▶ **Input data**:
(* ===== verification/ErrorPaths.v ===== *)
(** * The error exits of [GpuArray_r<op>]

    What the generated C function returns when a check fails, and that a
    failed check changes nothing: no buffer allocated, no backend call
    (the heap is returned unchanged).  The theorems are stated on
    [GpuArray_rgemm] (and [GpuArray_rgemv] for a vector argument), from
    the generic run lemmas of [PipelineSteps]: an unsupported type, a
    type mismatch, an unaligned array, a dimension mismatch, an output
    that is not contiguous, an input that is not contiguous under
    [nocopy].  Together they show the order of the checks in the code:
    the dimension check comes before the contiguity fallback. *)

From Stdlib Require Import String List Bool ZArith Floats Lia.
From S2P Require Import Prelude Dtype Runtime Args BlasOp Layout Ops Pipeline Fixtures LayoutProps PipelineSteps Dispatch.
Import ListNotations.
Open Scope string_scope.

Section Errors.
Context {RT : BlasRuntime}.

(** C28.  If [A], the first array argument, is neither single
    nor double precision, [GpuArray_rgemm] returns [GA_INVALID_ERROR] and
    changes nothing, whatever the other arguments. *)
Theorem GpuArray_rgemm_invalid_type ta tb alpha beta A B C nocopy h :
  typecode A <> GA_FLOAT -> typecode A <> GA_DOUBLE ->
  GpuArray_r gemm_op [VTrans ta; VTrans tb; VScal alpha; VArr A; VArr B; VScal beta; VArr C]
    nocopy h = (Some GA_INVALID_ERROR, h).
Proof.
  intros H1 H2. rewrite gemm_bind.
  exact (run_invalid_type gemm_op (gemm_frame ta tb alpha beta A B C nocopy) h "A" A
           eq_refl eq_refl H1 H2).
Qed.

(** C27.  Matrices of the right rank whose types differ
    ([B] is not of [A]'s type): [GA_VALUE_ERROR], the code the rank
    check also returns, and nothing changed. *)
Theorem GpuArray_rgemm_type_mismatch ta tb alpha beta A B C nocopy h :
  typecode A = GA_FLOAT \/ typecode A = GA_DOUBLE ->
  nd A = 2%nat -> nd B = 2%nat -> nd C = 2%nat -> typecode B <> typecode A ->
  GpuArray_r gemm_op [VTrans ta; VTrans tb; VScal alpha; VArr A; VArr B; VScal beta; VArr C]
    nocopy h = (Some GA_VALUE_ERROR, h).
Proof.
  intros Htc HnA HnB HnC Hty. rewrite gemm_bind.
  apply (run_type_mismatch gemm_op (gemm_frame ta tb alpha beta A B C nocopy) h "A" A (matrix "B" false) B);
    try reflexivity; try assumption; try (simpl; tauto).
  intros a Ha; simpl in Ha; repeat destruct Ha as [<-|Ha]; try contradiction;
    eexists; (split; [reflexivity|assumption]).
Qed.

(** C29.  Matrices of the right rank and type, [C]
    unaligned: [GA_UNALIGNED_ERROR], nothing changed. *)
Theorem GpuArray_rgemm_unaligned ta tb alpha beta A B C nocopy h :
  typecode A = GA_FLOAT \/ typecode A = GA_DOUBLE ->
  typecode B = typecode A -> typecode C = typecode A ->
  nd A = 2%nat -> nd B = 2%nat -> nd C = 2%nat -> is_aligned C = false ->
  GpuArray_r gemm_op [VTrans ta; VTrans tb; VScal alpha; VArr A; VArr B; VScal beta; VArr C]
    nocopy h = (Some GA_UNALIGNED_ERROR, h).
Proof.
  intros Htc HtB HtC HnA HnB HnC Hal. rewrite gemm_bind.
  apply (run_unaligned gemm_op (gemm_frame ta tb alpha beta A B C nocopy) h "A" A (matrix "C" true) C);
    try reflexivity; try assumption; try (simpl; tauto).
  intros a Ha; simpl in Ha; repeat destruct Ha as [<-|Ha]; try contradiction;
    eexists; (split; [reflexivity|split; [assumption|first [reflexivity|assumption]]]).
Qed.

(** C23.  Aligned matrices of the right rank and type whose
    shapes disagree ([op(A)] is [m x k], [op(B)] is [kb x n], and [kb <> k]
    or [C] is not [m x n]): [GA_VALUE_ERROR], nothing changed, whatever the
    contiguity of the matrices and [nocopy].  The dimension check comes
    before the contiguity fallback: a non-contiguous input under [nocopy]
    with a dimension mismatch is a dimension error, not a copy error. *)
Theorem GpuArray_rgemm_dims_error ta tb alpha beta A B C a0 a1 b0 b1 c0 c1 m k kb n nocopy h :
  typecode A = GA_FLOAT \/ typecode A = GA_DOUBLE ->
  typecode B = typecode A -> typecode C = typecode A ->
  nd A = 2%nat -> nd B = 2%nat -> nd C = 2%nat ->
  dimensions A = [a0; a1] -> dimensions B = [b0; b1] -> dimensions C = [c0; c1] ->
  is_aligned A = true -> is_aligned B = true -> is_aligned C = true ->
  op_shape ta a0 a1 = (m, k) -> op_shape tb b0 b1 = (kb, n) ->
  kb <> k \/ c0 <> m \/ c1 <> n ->
  GpuArray_r gemm_op [VTrans ta; VTrans tb; VScal alpha; VArr A; VArr B; VScal beta; VArr C]
    nocopy h = (Some GA_VALUE_ERROR, h).
Proof.
  intros Htc HtB HtC HnA HnB HnC HdA HdB HdC HaA HaB HaC Hsa Hsb Hne. rewrite gemm_bind.
  apply (run_dims_return gemm_op (gemm_frame ta tb alpha beta A B C nocopy) h "A" A); try reflexivity; try assumption; try array_facts.
  pose proof (check_dims_gemm_eq (gemm_frame ta tb alpha beta A B C nocopy)
                A B C a0 a1 b0 b1 c0 c1 ta tb) as H.
  rewrite Hsa, Hsb in H. cbv beta iota in H. change (check_dims gemm_op) with check_dims_gemm.
  rewrite H by (try reflexivity; repeat split; assumption).
  destruct (Z.eqb_spec kb k), (Z.eqb_spec c0 m), (Z.eqb_spec c1 n); simpl;
    try reflexivity; lia.
Qed.

(** C24.  Shapes that agree and an input [A] that is not one
    segment, with copying disabled: [GA_COPY_ERROR]; no buffer is
    allocated and no backend call made (the heap is unchanged). *)
Theorem GpuArray_rgemm_nocopy_error ta tb alpha beta A B C a0 a1 b0 b1 c0 c1 k h :
  typecode A = GA_FLOAT \/ typecode A = GA_DOUBLE ->
  typecode B = typecode A -> typecode C = typecode A ->
  nd A = 2%nat -> nd B = 2%nat -> nd C = 2%nat ->
  dimensions A = [a0; a1] -> dimensions B = [b0; b1] -> dimensions C = [c0; c1] ->
  is_aligned A = true -> is_aligned B = true -> is_aligned C = true ->
  GpuArray_ISONESEGMENT A = false ->
  op_shape ta a0 a1 = (c0, k) -> op_shape tb b0 b1 = (k, c1) ->
  GpuArray_r gemm_op [VTrans ta; VTrans tb; VScal alpha; VArr A; VArr B; VScal beta; VArr C]
    true h = (Some GA_COPY_ERROR, h).
Proof.
  intros Htc HtB HtC HnA HnB HnC HdA HdB HdC HaA HaB HaC SA Hsa Hsb. rewrite gemm_bind.
  pose (f0 := gemm_frame ta tb alpha beta A B C true).
  pose (f1 := set_size "n" c1 (set_size "k" k (set_size "m" c0 f0))).
  assert (Hd : check_dims gemm_op f0 = CNext f1)
    by (apply (gemm_dims_pass _ A B C a0 a1 b0 b1 c0 c1 k ta tb); try reflexivity; auto;
        repeat split; auto).
  apply (run_defect gemm_op f0 h "A" A f1 [] (matrix "A" false) [matrix "B" false; matrix "C" true]
           eq_refl eq_refl eq_refl Htc);
    try reflexivity; try exact Hd; try array_facts.
  - exact (check_dims_gemm_keeps _ _ Hd).
  - eexists; split; [reflexivity|assumption].
  - now right.
Qed.

(** C25.  Shapes that agree, inputs in one segment and an
    output [C] that is not: [GA_VALUE_ERROR] whether or not copying is
    allowed (outputs are never copied), nothing changed. *)
Theorem GpuArray_rgemm_output_error ta tb alpha beta A B C a0 a1 b0 b1 c0 c1 k nocopy h :
  typecode A = GA_FLOAT \/ typecode A = GA_DOUBLE ->
  typecode B = typecode A -> typecode C = typecode A ->
  nd A = 2%nat -> nd B = 2%nat -> nd C = 2%nat ->
  dimensions A = [a0; a1] -> dimensions B = [b0; b1] -> dimensions C = [c0; c1] ->
  is_aligned A = true -> is_aligned B = true -> is_aligned C = true ->
  GpuArray_ISONESEGMENT A = true -> GpuArray_ISONESEGMENT B = true ->
  GpuArray_ISONESEGMENT C = false ->
  op_shape ta a0 a1 = (c0, k) -> op_shape tb b0 b1 = (k, c1) ->
  GpuArray_r gemm_op [VTrans ta; VTrans tb; VScal alpha; VArr A; VArr B; VScal beta; VArr C]
    nocopy h = (Some GA_VALUE_ERROR, h).
Proof.
  intros Htc HtB HtC HnA HnB HnC HdA HdB HdC HaA HaB HaC SA SB SC Hsa Hsb. rewrite gemm_bind.
  pose (f0 := gemm_frame ta tb alpha beta A B C nocopy).
  pose (f1 := set_size "n" c1 (set_size "k" k (set_size "m" c0 f0))).
  assert (Hd : check_dims gemm_op f0 = CNext f1)
    by (apply (gemm_dims_pass _ A B C a0 a1 b0 b1 c0 c1 k ta tb); try reflexivity; auto;
        repeat split; auto).
  apply (run_defect gemm_op f0 h "A" A f1 [matrix "A" false; matrix "B" false] (matrix "C" true) []
           eq_refl eq_refl eq_refl Htc);
    try reflexivity; try exact Hd; try array_facts.
  - exact (check_dims_gemm_keeps _ _ Hd).
  - eexists; split; [reflexivity|assumption].
  - now left.
Qed.

(** C26.  [GpuArray_rgemv] with [A] in one segment and a
    negatively strided input vector [X], copying disabled:
    [GA_COPY_ERROR], nothing changed. *)
Theorem GpuArray_rgemv_nocopy_error ta alpha beta A X Y a0 a1 x0 y0 sx h :
  typecode A = GA_FLOAT \/ typecode A = GA_DOUBLE ->
  typecode X = typecode A -> typecode Y = typecode A ->
  nd A = 2%nat -> nd X = 1%nat -> nd Y = 1%nat ->
  dimensions A = [a0; a1] -> dimensions X = [x0] -> dimensions Y = [y0] ->
  is_aligned A = true -> is_aligned X = true -> is_aligned Y = true ->
  GpuArray_ISONESEGMENT A = true -> stride X 0 = Some sx -> (sx < 0)%Z ->
  op_shape ta a0 a1 = (y0, x0) ->
  GpuArray_r gemv_op [VTrans ta; VScal alpha; VArr A; VArr X; VScal beta; VArr Y] true h
  = (Some GA_COPY_ERROR, h).
Proof.
  intros Htc HtX HtY HnA HnX HnY HdA HdX HdY HaA HaX HaY SA Hsx Px Hsa. rewrite gemv_bind.
  pose (f0 := gemv_frame ta alpha beta A X Y true).
  pose (f1 := set_size "n" a1 (set_size "m" a0 (set_size "n" x0 (set_size "m" y0 f0)))).
  assert (Hd : check_dims gemv_op f0 = CNext f1)
    by (apply (gemv_dims_pass _ A X Y a0 a1 x0 y0 ta); try reflexivity; auto; repeat split; auto).
  apply (run_defect gemv_op f0 h "A" A f1 [matrix "A" false] (vector "X" false) [vector "Y" true]
           eq_refl eq_refl eq_refl Htc);
    try reflexivity; try exact Hd; try array_facts.
  - exact (check_dims_gemv_keeps _ _ Hd).
  - eexists; split; [reflexivity|]. simpl. eauto.
  - now right.
Qed.

End Errors.

(** The unsupported-type theorem on an [int] matrix [A]. *)
Lemma GpuArray_rgemm_invalid_type_witness :
  @GpuArray_r rt_ok (@gemm_op rt_ok)
    [VTrans cb_no_trans; VTrans cb_no_trans; VScal 1%float; VArr (imat 1 2 3);
     VArr (cmat 2 3 4); VScal 0%float; VArr (cmat 3 2 4)] false heap0
  = (Some GA_INVALID_ERROR, heap0).
Proof.
  apply (GpuArray_rgemm_invalid_type (RT := rt_ok) cb_no_trans cb_no_trans 1%float 0%float
           (imat 1 2 3) (cmat 2 3 4) (cmat 3 2 4) false heap0); vm_compute; lia.
Defined.

(** The mismatch theorem on a float [A] and a double [B]. *)
Lemma GpuArray_rgemm_type_mismatch_witness :
  @GpuArray_r rt_ok (@gemm_op rt_ok)
    [VTrans cb_no_trans; VTrans cb_no_trans; VScal 1%float; VArr (cmat 1 2 3);
     VArr (dmat 2 3 4); VScal 0%float; VArr (cmat 3 2 4)] false heap0
  = (Some GA_VALUE_ERROR, heap0).
Proof.
  apply (GpuArray_rgemm_type_mismatch (RT := rt_ok) cb_no_trans cb_no_trans 1%float 0%float
           (cmat 1 2 3) (dmat 2 3 4) (cmat 3 2 4) false heap0);
    solve [reflexivity | left; reflexivity | vm_compute; lia].
Defined.

(** The alignment theorem on an unaligned output [C]. *)
Lemma GpuArray_rgemm_unaligned_witness :
  @GpuArray_r rt_ok (@gemm_op rt_ok)
    [VTrans cb_no_trans; VTrans cb_no_trans; VScal 1%float; VArr (cmat 1 2 3);
     VArr (cmat 2 3 4); VScal 0%float; VArr (umat 3 2 4)] false heap0
  = (Some GA_UNALIGNED_ERROR, heap0).
Proof.
  apply (GpuArray_rgemm_unaligned (RT := rt_ok) cb_no_trans cb_no_trans 1%float 0%float
           (cmat 1 2 3) (cmat 2 3 4) (umat 3 2 4) false heap0);
    solve [reflexivity | left; reflexivity].
Defined.

(** The dimension theorem at the spec's example: [A] is [2 x 3], [B]
    is [3 x 4] and [C] is [2 x 5]; [A] is not one segment and copying is
    disabled, and the error is still the dimension error. *)
Lemma GpuArray_rgemm_dims_error_witness :
  @GpuArray_r rt_ok (@gemm_op rt_ok)
    [VTrans cb_no_trans; VTrans cb_no_trans; VScal 1%float; VArr (ncmat 1 2 3);
     VArr (cmat 2 3 4); VScal 0%float; VArr (cmat 3 2 5)] true heap0
  = (Some GA_VALUE_ERROR, heap0).
Proof.
  apply (GpuArray_rgemm_dims_error (RT := rt_ok) cb_no_trans cb_no_trans 1%float 0%float
           (ncmat 1 2 3) (cmat 2 3 4) (cmat 3 2 5) 2 3 3 4 2 5 2 3 3 4 true heap0);
    solve [reflexivity | left; reflexivity | right; right; lia].
Defined.

(** The copy-error theorem on a non-contiguous [A] with agreeing shapes. *)
Lemma GpuArray_rgemm_nocopy_error_witness :
  @GpuArray_r rt_ok (@gemm_op rt_ok)
    [VTrans cb_no_trans; VTrans cb_no_trans; VScal 1%float; VArr (ncmat 1 2 3);
     VArr (cmat 2 3 4); VScal 0%float; VArr (cmat 3 2 4)] true heap0
  = (Some GA_COPY_ERROR, heap0).
Proof.
  apply (GpuArray_rgemm_nocopy_error (RT := rt_ok) cb_no_trans cb_no_trans 1%float 0%float
           (ncmat 1 2 3) (cmat 2 3 4) (cmat 3 2 4) 2 3 3 4 2 4 3 heap0);
    solve [reflexivity | left; reflexivity].
Defined.

(** The output theorem on a non-contiguous [C], copying allowed. *)
Lemma GpuArray_rgemm_output_error_witness :
  @GpuArray_r rt_ok (@gemm_op rt_ok)
    [VTrans cb_no_trans; VTrans cb_no_trans; VScal 1%float; VArr (cmat 1 2 3);
     VArr (cmat 2 3 4); VScal 0%float; VArr (ncmat 3 2 4)] false heap0
  = (Some GA_VALUE_ERROR, heap0).
Proof.
  apply (GpuArray_rgemm_output_error (RT := rt_ok) cb_no_trans cb_no_trans 1%float 0%float
           (cmat 1 2 3) (cmat 2 3 4) (ncmat 3 2 4) 2 3 3 4 2 4 3 false heap0);
    solve [reflexivity | left; reflexivity].
Defined.

(** The vector theorem on a [3 x 2] matrix and a reversed [X]. *)
Lemma GpuArray_rgemv_nocopy_error_witness :
  @GpuArray_r rt_ok (@gemv_op rt_ok)
    [VTrans cb_no_trans; VScal 1%float; VArr (cmat 1 3 2); VArr (fvec 2 2 (-4));
     VScal 0%float; VArr (fvec 3 3 4)] true heap0
  = (Some GA_COPY_ERROR, heap0).
Proof.
  apply (GpuArray_rgemv_nocopy_error (RT := rt_ok) cb_no_trans 1%float 0%float
           (cmat 1 3 2) (fvec 2 2 (-4)) (fvec 3 3 4) 3 2 2 3 (-4) heap0);
    solve [reflexivity | left; reflexivity | lia].
Defined.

▶ **Problem requirements**:
Out of the material above, gather each line where "before" appears.

▶ **Your solution**:
    the dimension check comes before the contiguity fallback. *)
    before the contiguity fallback: a non-contiguous input under [nocopy]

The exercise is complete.